DATA RECORDS –
Definition pump_step (proxy : option ProxyConfig) (h : Handles) (x : Around * CdpEvent) : Handles :=
  handle_event proxy (fst x) (snd x) (trace_event (fst x) (snd x) h).
Fixpoint event_pump (proxy : option ProxyConfig) (rs : list (Around * received CdpEvent)) (h : Handles) : Handles :=
  match rs with
  | [] => h
  | (w, Got ev) :: rs => event_pump proxy rs (pump_step proxy h (w, ev))
  | (_, Lagged _) :: rs => event_pump proxy rs h
  | (_, Closed) :: _ => h
  end.

End EventPump.

(** ** Waiting, [wait.rs] *)

(** Debug forms of a duration and a string, Display of [RecvError], the regex engine. *)
Class WaitText := {
  dbg_duration : Z -> string;
  dbg_string : string -> string;
  closed_text : string;
  lagged_text : Z -> string;
  Rx : Type;
  rx_new : string -> result Rx string;
  rx_match : Rx -> string -> bool
}.

Definition from_millis (ms : Z) : Z := ms * 1000000.
Definition from_secs (s : Z) : Z := s * 1000000000.

Section Waits.
Context `{WTxt : WaitText}.

Definition lifecycle_target (until : Router.WaitUntil) : option string :=
  match until with
  | Router.WaitNone => None
  | Router.Load => Some "load"
  | Router.DomContentLoaded => Some "DOMContentLoaded"
  | Router.NetworkIdle => Some "networkIdle"
  end.

(** [rs]: what the receiver gets before the timer fires. *)
Fixpoint recv_until {A B} (channel : string) (accept : A -> option B) (rs : list (received A)) : option (result B string) :=
  match rs with
  | [] => None
  | Got a :: rs => match accept a with Some b => Some (Ok b) | None => recv_until channel accept rs end
  | Lagged n :: _ => Some (Err (channel +:+ " channel error: " +:+ lagged_text n))
  | Closed :: _ => Some (Err (channel +:+ " channel error: " +:+ closed_text))
  end.
Definition wait_for_lifecycle (until : Router.WaitUntil) (deadline : Z) (rs : list (received LifecycleEvent)) :
    result unit string :=
  match lifecycle_target until with
  | None => Ok tt
  | Some target =>
      match recv_until "lifecycle" (fun ev => if bool_decide (lc_name ev = target) then Some tt else None) rs with
      | Some r => r
      | None => Err ("timed out waiting for lifecycle " +:+ target +:+ " after " +:+ dbg_duration deadline)
      end
  end.

(** [url]: the URL last stored for the page; [rs]: of the navigations after it was read. *)
Definition wait_for_url (pattern : string) (deadline : Z) (url : string) (rs : list (received string)) : result string string :=
  match rx_new pattern with
  | Err e => Err ("invalid url_regex: " +:+ e)
  | Ok re =>
      if negb (bool_decide (url = "")) && rx_match re url then Ok url
      else
        match recv_until "nav" (fun url => if rx_match re url then Some url else None) rs with
        | Some r => r
        | None => Err ("timed out waiting for url " +:+ dbg_string pattern +:+ " after " +:+ dbg_duration deadline)
        end
  end.

(** A round of [wait_for_selector]: the answer and the clock read after it. *)
Record Probe := mkProbe { pr_answer : result json string; pr_clock : Z }.
Fixpoint selector_loop (fuel k : nat) (selector : string) (deadline start : Z) (r : nat -> Probe) : option (result unit string) :=
  match fuel with
  | O => None
  | S fuel =>
      match pr_answer (r k) with
      | Err _ => Some (Err "Runtime.evaluate while wait_for_selector")
      | Ok v =>
          if default false (vget "value" v ≫= as_bool) then Some (Ok tt)
          else if deadline <=? pr_clock (r k) - start then
            Some (Err ("timed out waiting for selector " +:+ dbg_string selector +:+ " after " +:+ dbg_duration deadline))
          else selector_loop fuel (S k) selector deadline start r
      end
  end.
Definition selector_expr (json_text : string -> string) (selector : string) : string :=
  "(()=>{const e=document.querySelector(" +:+ json_text selector +:+ "); return !!e})()".
Definition wait_for_selector (fuel : nat) (selector : string) (deadline start : Z) (r : nat -> Probe) :
    option (result unit string) := selector_loop fuel 0 selector deadline start r.

(** A round of [wait_for_network_idle]: the requests in flight, and the clock
    where the round compares or stores the time of the last activity and where
    it compares the deadline. *)
Record Round := mkRound { in_flight_count : Z; idle_clock : Z; deadline_clock : Z }.
Fixpoint idle_loop (fuel k : nat) (idle_window deadline start last_busy_at : Z) (r : nat -> Round) :
    option (result unit string) :=
  match fuel with
  | O => None
  | S fuel =>
      let x := r k in
      if (in_flight_count x =? 0) && (idle_window <=? idle_clock x - last_busy_at) then Some (Ok tt)
      else
        let last_busy_at := if in_flight_count x =? 0 then last_busy_at else idle_clock x in
        if deadline <=? deadline_clock x - start then
          Some (Err ("network-idle window " +:+ dbg_duration idle_window +:+ " not reached within " +:+ dbg_duration deadline))
        else idle_loop fuel (S k) idle_window deadline start last_busy_at r
  end.
Definition wait_for_network_idle (fuel : nat) (idle_window deadline start last_busy_at : Z) (r : nat -> Round) :
    option (result unit string) := idle_loop fuel 0 idle_window deadline start last_busy_at r.

End Waits.

(** ** What the pump makes of its events *)

(** The events that are handled: those received before the channel closed. *)
Fixpoint pumped {W A} (rs : list (W * received A)) : list (W * A) :=
  match rs with
  | [] | (_, Closed) :: _ => []
  | (w, Got a) :: rs => (w, a) :: pumped rs
  | (_, Lagged _) :: rs => pumped rs
  end.

Definition starts (ev : CdpEvent) : option string :=
  match ev with NetworkRequestWillBeSent e => as_str (Network.q_request_id e) | _ => None end.
Definition ends (ev : CdpEvent) : option string :=
  match ev with
  | NetworkLoadingFinished e => as_str (Network.f_request_id e)
  | NetworkLoadingFailed e => as_str (Network.x_request_id e)
  | _ => None
  end.
(** A request that began and has not ended since. *)
Definition open_in (rid : string) (evs : list CdpEvent) : Prop :=
  exists pre ev post, evs = pre ++ ev :: post /\ starts ev = Some rid /\ Forall (fun e => ends e <> Some rid) post.

Definition har_of (ev : CdpEvent) : option (Network.har_event (V:=json)) :=
  match ev with
  | NetworkRequestWillBeSent e => Some (Network.EvRequest e)
  | NetworkResponseReceived e => Some (Network.EvResponse e)
  | NetworkLoadingFinished e => Some (Network.EvFinished e)
  | NetworkLoadingFailed e => Some (Network.EvFailed e)
  | _ => None
  end.
Definition navigation_of (ev : CdpEvent) : option string :=
  match ev with PageFrameNavigated frame => vget_str "url" frame | _ => None end.
Definition lifecycle_of (ev : CdpEvent) : option LifecycleEvent :=
  match ev with PageLifecycleEvent f n t => Some (mkLifecycle (str_of f) n (f64_of t)) | _ => None end.
Definition asks (ev : CdpEvent) : bool :=
  match ev with FetchRequestPaused _ _ _ | FetchAuthRequired _ _ => true | _ => false end.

EXERCISE GOAL – Pull out all lines of the data with the string "that".

SOLUTION FOR THIS TASK –
(** The events that are handled: those received before the channel closed. *)
(** A request that began and has not ended since. *)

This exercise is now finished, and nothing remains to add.